NJ Man Accused in Murders of 5 Newark Kids in '78 Free on Bail

One of the men charged with murdering five New Jersey teens who disappeared in 1978 has been freed from jail after relatives posted his reduced bail.

Lee Evans, of Irvington, left the Essex County jail around 8 p.m. Friday. He had no comment as he got into a pickup truck driven by his son.

Prosecutors say the 56-year-old Evans — who maintains his innocence — and his 53-year-old cousin, Philander Hampton of Jersey City, killed the teens in a dispute over missing drugs by herding them at gunpoint into an abandoned building and setting it on fire. It is one of the longest-running cold cases in the state's history.

Law enforcement officials, including some who investigated the teens' disappearance in 1978, have said the inquiry was hampered at the outset because the fire occurred before the five boys were reported missing and no one connected the two.

The investigation languished, unsolved, for nearly three decades until authorities said there was a major break in the case about two years ago, though they have not fully explained what the break entailed.

Evans and Hampton each face five counts of murder and one count of arson. Hampton remained jailed Saturday on $5 million bail.

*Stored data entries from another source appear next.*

(** The members of both classes; [modemCallback] and the owners
    are numbers of their handles, times are in milliseconds. *)
Record T38Engine := {
  recvUserInput : option pipe;
  modemClass : ModemClass;
  hOwnerIn : option Z;
  hOwnerOut : option Z;
  firstIn : bool;
  firstOut : bool;
  isFakeOwnerIn : bool;
  isFakeOwnerOut : bool;
  isEnableFakeIn : bool;
  isEnableFakeOut : bool;
  modemCallback : option Z;
  bufOut : pipe;
  preparePacketTimeout : Z;
  preparePacketPeriod : Z;
  stateOut : StateOut;
  onIdleOut : DataType;
  callbackParamOut : Z;
  ModParsOut : MODPARS;
  delaySignalOut : bool;
  startedTimeOutBufEmpty : bool;
  timeOutBufEmpty : Z;
  timeDelayEndOut : Z;
  timeBeginOut : Z;
  countOut : Z;
  moreFramesOut : bool;
  hdlcOut : HDLC;
  callbackParamIn : Z;
  isCarrierIn : Z;
  countIn : Z;
  t30 : T30;
  modStreamIn : option ModStream;
  modStreamInSaved : option ModStream;
  stateModem : StateModem;
  heap : streams;
}.

#[export] Instance eta_engine : Eta T38Engine := fun e =>
  Build_T38Engine (recvUserInput e) (modemClass e) (hOwnerIn e) (hOwnerOut e) (firstIn e) (firstOut e)
    (isFakeOwnerIn e) (isFakeOwnerOut e) (isEnableFakeIn e) (isEnableFakeOut e) (modemCallback e)
    (bufOut e) (preparePacketTimeout e) (preparePacketPeriod e) (stateOut e) (onIdleOut e) (callbackParamOut e) (ModParsOut e) (delaySignalOut e)
    (startedTimeOutBufEmpty e) (timeOutBufEmpty e) (timeDelayEndOut e) (timeBeginOut e) (countOut e)
    (moreFramesOut e) (hdlcOut e) (callbackParamIn e) (isCarrierIn e) (countIn e) (t30 e)
    (modStreamIn e) (modStreamInSaved e) (stateModem e) (heap e).

(** ** Packets *)

(** A data field: its type (numbered as in src/opal/include/asn/t38.h) and its
    octets, if it has any. *)
Record data_field := { field_type : Z; field_data : option (list Z) }.

Definition e_hdlc_data : Z := 0.
Definition e_hdlc_sig_end : Z := 1.
Definition e_hdlc_fcs_OK : Z := 2.
Definition e_hdlc_fcs_BAD : Z := 3.
Definition e_hdlc_fcs_OK_sig_end : Z := 4.
Definition e_hdlc_fcs_BAD_sig_end : Z := 5.
Definition e_t4_non_ecm_data : Z := 6.
Definition e_t4_non_ecm_sig_end : Z := 7.

Inductive ifp := Indicator (type_of_msg : Z) | Data (type_of_msg : Z) (fields : option (list data_field)).

Section engine.
(** What the memory of a new [HDLC] holds, and the modem. *)
Context (byte0 chunk0 len0 : Z) (modem : Z -> T38Engine -> T38Engine).

Abbreviation new_hdlc := (HDLC_new byte0 chunk0 len0).

Definition T38Engine_new (now : Z) : T38Engine := {|
  recvUserInput := None; modemClass := mcUndefined; hOwnerIn := None; hOwnerOut := None;
  firstIn := true; firstOut := true; isFakeOwnerIn := false; isFakeOwnerOut := false;
  isEnableFakeIn := false; isEnableFakeOut := false; modemCallback := None;
  bufOut := pipe_new 2048; preparePacketTimeout := -1; preparePacketPeriod := -1; stateOut := stOutNoSig; onIdleOut := dtNone; callbackParamOut := cbpReset;
  ModParsOut := invalidMods; delaySignalOut := false; startedTimeOutBufEmpty := false;
  timeOutBufEmpty := now; timeDelayEndOut := now; timeBeginOut := now; countOut := 0;
  moreFramesOut := false; hdlcOut := new_hdlc; callbackParamIn := cbpReset; isCarrierIn := 0;
  countIn := 0; t30 := T30_new; modStreamIn := None; modStreamInSaved := None;
  stateModem := stmIdle; heap := no_streams |}.

(** [ModemCallbackWithUnlock]: the mutex is free while the modem runs. *)
Definition callback (param : Z) (e : T38Engine) : T38Engine :=
  match modemCallback e with Some _ => modem param e | None => e end.

Definition IsModemOpen (e : T38Engine) : bool := bool_decide (is_Some (modemCallback e)).

(** [hOwnerIn != hOwner || !IsModemOpen()] *)
Definition closed_in (hOwner : Z) (e : T38Engine) : bool :=
  negb (bool_decide (hOwnerIn e = Some hOwner)) || negb (IsModemOpen e).
Definition closed_out (hOwner : Z) (e : T38Engine) : bool :=
  negb (bool_decide (hOwnerOut e = Some hOwner)) || negb (IsModemOpen e).

(** [delete modStreamIn; modStreamIn = NULL;] *)
Definition delete_in (e : T38Engine) : option T38Engine :=
  match modStreamIn e with
  | None => Some e
  | Some m => h ← ModStream_delete (heap e) m; Some (e <| heap := h |> <| modStreamIn := None |>)
  end.

Definition delete_saved (e : T38Engine) : option T38Engine :=
  match modStreamInSaved e with
  | None => Some e
  | Some m => h ← ModStream_delete (heap e) m; Some (e <| heap := h |> <| modStreamInSaved := None |>)
  end.

(** The destructor: the streams left. *)
Definition T38Engine_delete (e : T38Engine) : option streams :=
  h ← match modStreamIn e with Some m => ModStream_delete (heap e) m | None => Some (heap e) end;
  match modStreamInSaved e with Some m => ModStream_delete h m | None => Some h end.

(** [modStreamIn != NULL && modStreamIn->lastBuf != NULL] *)
Definition writing (m : option ModStream) : bool :=
  match m with Some m => bool_decide (is_Some (lastBuf m)) | None => false end.

(** [modStreamIn->PutEof (diag)] *)
Definition in_PutEof (diag : Z) (e : T38Engine) : option T38Engine :=
  match modStreamIn e with
  | None => None
  | Some m => '(_, h, m) ← PutEof (heap e) m diag; Some (e <| heap := h |> <| modStreamIn := Some m |>)
  end.

(** ** Sending, the modem's side *)

Definition SendOnIdle (e : T38Engine) (_dataType : DataType) : T38Engine := e <| onIdleOut := _dataType |>.

(** How the data of a modulation goes over T.38. *)
Definition type_of_data (e : T38Engine) (p : MODPARS) : DataType :=
  if (msgType p =? e_v21) || hdlcOnly (t30 e) then dtHdlc else dtRaw.

Definition SendStart (e : T38Engine) (_dataType : DataType) (param : Z) : option (bool * T38Engine) :=
  if negb (IsModemOpen e) then Some (false, e)
  else if negb (bool_decide (stateModem e = stmIdle)) then Some (false, e)
  else
    e ← delete_in e;
    e ← (if negb (bool_decide (_dataType = dtSilence)) then delete_saved e else Some e);
    let e := e <| ModParsOut := invalidMods |> in
    let start (p : MODPARS) :=
      Some (true, e <| ModParsOut := p |> <| bufOut := pipe_clean (bufOut e) |> <| stateModem := stmOutMoreData |>) in
    match _dataType with
    | dtCed => start (invalidMods <| dataTypeT38 := dtCed |> <| dataType := dtCed |> <| ind := e_ced |> <| lenInd := param |>)
    | dtSilence =>
        start (invalidMods <| dataTypeT38 := dtSilence |> <| dataType := dtSilence |> <| ind := e_no_signal |> <| lenInd := param |>)
    | dtHdlc | dtRaw =>
        let p := GetModPars param by_val in
        let p := p <| dataType := _dataType |> <| dataTypeT38 := type_of_data e p |> in
        if IsModValid p then start p else Some (false, e <| ModParsOut := p |>)
    | _ => Some (false, e)
    end.

Definition Send (e : T38Engine) (buf : list Z) : Z * T38Engine :=
  if negb (IsModemOpen e) then (-1, e)
  else if negb (bool_decide (stateModem e = stmOutMoreData)) then (-1, e)
  else let '(res, s) := pipe_put (bufOut e) buf in (res, e <| bufOut := s |>).

Definition SendStop (e : T38Engine) (moreFrames : bool) (_callbackParam : Z) : bool * T38Engine :=
  if negb (IsModemOpen e) then (false, e)
  else if negb (bool_decide (stateModem e = stmOutMoreData)) then (false, e)
  else (true, e <| bufOut := pipe_put_eof (bufOut e) |> <| stateModem := stmOutNoMoreData |>
                <| moreFramesOut := moreFrames |> <| callbackParamOut := _callbackParam |>).

Definition isOutBufFull (e : T38Engine) : bool := pipe_full (bufOut e).

Definition SendingNotCompleted (now : Z) (e : T38Engine) : bool :=
  match hOwnerOut e with
  | None => false
  | Some _ =>
      if negb (bool_decide (stateOut e = stOutIdle)) then true
      else delaySignalOut e && (now <? timeBeginOut e)
  end.

(** ** Receiving, the modem's side *)

(** The parameters of a signal to receive. *)
Definition receive_as (e : T38Engine) (_dataType : DataType) (m : ModStream) : ModStream :=
  m <| ModPars := ModPars m <| dataType := _dataType |> <| dataTypeT38 := type_of_data e (ModPars m) |> |>.

(** The first buffer is dropped; whether the stream then serves the call. *)
Definition reuse_in (e : T38Engine) (p : MODPARS) : option (bool * T38Engine) :=
  match modStreamIn e with
  | None => Some (false, e)
  | Some m =>
      '(_, h, m) ← DeleteFirstBuf (heap e) m;
      let e := e <| heap := h |> <| modStreamIn := Some m |> in
      if (0 <? zlen (bufQ m)) && IsEqual p (ModPars m) then Some (true, e)
      else
        e ← delete_in e;
        Some (false, e)
  end.

(** The new stream [m] for the modem takes over the signal that came before, if
    it is the right one. *)
Definition take_saved (e : T38Engine) (m saved : ModStream) : option T38Engine :=
  if IsEqual (ModPars m) (ModPars saved) then
    let '(m, saved) := Move m saved in
    delete_saved (e <| modStreamIn := Some m |> <| modStreamInSaved := Some saved |>)
  else
    let '(h, m) := PushBuf (heap e) m in
    '(_, h, m) ← PutEof h m diagDiffSig;
    Some (e <| heap := h |> <| modStreamIn := Some m |>).

(** The result, and whether the reference [done] was set; the part after the
    switch first. *)
Definition wait_signal (e : T38Engine) (_dataType : DataType) (param _callbackParam : Z) :
    option (bool * bool * T38Engine) :=
  let p := GetModPars param by_val in
  if negb (IsModValid p) then Some (false, false, e)
  else
    let e := e <| callbackParamIn := _callbackParam |> in
    '(reused, e) ← reuse_in e p;
    if (reused : bool) then
      m ← modStreamIn e;
      Some (true, true, e <| modStreamIn := Some (receive_as e _dataType m) |> <| stateModem := stmInReadyData |>)
    else
      let m := receive_as e _dataType (ModStream_new byte0 chunk0 len0 p) in
      match modStreamInSaved e with
      | None =>
          Some (true, false, e <| modStreamIn := Some m |> <| stateModem := stmInWaitData |>)
      | Some saved =>
          e ← take_saved e m saved;
          Some (true, true, e <| stateModem := stmInReadyData |>)
      end.

Definition RecvWait (e : T38Engine) (_dataType : DataType) (param _callbackParam : Z) :
    option (bool * bool * T38Engine) :=
  if negb (IsModemOpen e) then Some (false, false, e)
  else if negb (bool_decide (stateModem e = stmIdle)) then Some (false, false, e)
  else
    match _dataType with
    | dtSilence =>
        match modStreamIn e with
        | None => Some (true, true, e)
        | Some _ =>
            e ← delete_in e;
            if negb (isCarrierIn e =? 0) && bool_decide (modStreamInSaved e = None) then
              Some (true, false, e <| callbackParamIn := _callbackParam |> <| stateModem := stmInWaitSilence |>)
            else Some (true, true, e)
        end
    | dtHdlc | dtRaw => wait_signal e _dataType param _callbackParam
    | _ => Some (false, false, e)
    end.

Definition RecvStart (e : T38Engine) (_callbackParam : Z) : option (bool * T38Engine) :=
  if negb (IsModemOpen e) then Some (false, e)
  else if negb (bool_decide (stateModem e = stmInReadyData)) then Some (false, e)
  else
    let e := e <| callbackParamIn := _callbackParam |> in
    match modStreamIn e with
    | None => Some (false, e <| stateModem := stmIdle |>)
    | Some m =>
        '(popped, h, m) ← PopBuf byte0 chunk0 len0 (heap e) m;
        let e := e <| heap := h |> <| modStreamIn := Some m |> in
        if (popped : bool) then
          let e := if msgType (ModPars m) =? e_v21 then e <| t30 := v21Begin (t30 e) |> else e in
          Some (true, e <| stateModem := stmInRecvData |>)
        else
          e ← delete_in e;
          Some (false, e <| stateModem := stmIdle |>)
    end.

Definition Recv (e : T38Engine) (count : Z) : option (Z * list Z * T38Engine) :=
  if negb (IsModemOpen e) then Some (-1, [], e)
  else if negb (bool_decide (stateModem e = stmInRecvData)) then Some (-1, [], e)
  else
    match modStreamIn e with
    | None => Some (-1, [], e)
    | Some m =>
        '(len, out, h, m) ← GetData (heap e) m count;
        let e := e <| heap := h |> <| modStreamIn := Some m |> in
        let t :=
          if msgType (ModPars m) =? e_v21 then
            if 0 <? len then v21Data (t30 e) out
            else if len <? 0 then v21End (t30 e)
            else t30 e
          else t30 e in
        Some (len, out, e <| t30 := t |>)
    end.

Definition RecvDiag (e : T38Engine) : option Z :=
  match modStreamIn e with
  | None => Some diagError
  | Some m =>
      match firstBuf m with
      | None => Some diagError
      | Some id => s ← pipes (heap e) !! id; Some (p_diag s)
      end
  end.

Definition RecvStop (e : T38Engine) : option T38Engine :=
  if negb (IsModemOpen e) then Some e
  else if negb (isStateModemIn (stateModem e)) then Some e
  else
    e ← match modStreamIn e with
        | None => Some e
        | Some m => '(_, h, m) ← DeleteFirstBuf (heap e) m; Some (e <| heap := h |> <| modStreamIn := Some m |>)
        end;
    Some (e <| stateModem := stmIdle |>).

(** ** Receiving, the packets *)

(** The steps of [HandlePacket] may return early, with [false]. *)
Definition step := T38Engine -> option (bool * T38Engine).

Definition go : step := fun e => Some (true, e).

(** [s1; s2] *)
Definition then_ (s1 s2 : step) : step := fun e =>
  '(on, e) ← s1 e;
  if (on : bool) then s2 e else Some (false, e).

(** The callback, and the return when it has closed the engine. *)
Definition call_back (hOwner : Z) (param : T38Engine -> Z) : step := fun e =>
  let e := callback (param e) e in
  Some (negb (closed_in hOwner e), e).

Evans' bail was lowered this week to $950,000 from its original $5 million. His attorney, Michael Robbins, said Evans' family members put up three properties to spring him from jail while he awaited trial.

Prosecutors opposed the lower bail, arguing that Evans has an incentive to flee because he could face five consecutive life sentences.

The 16- and 17-year-old victims — Melvin Pittman, Ernest Taylor, Alvin Turner, Randy Johnson and Michael McDowell — were last seen on a busy Newark street on Aug. 20, 1978.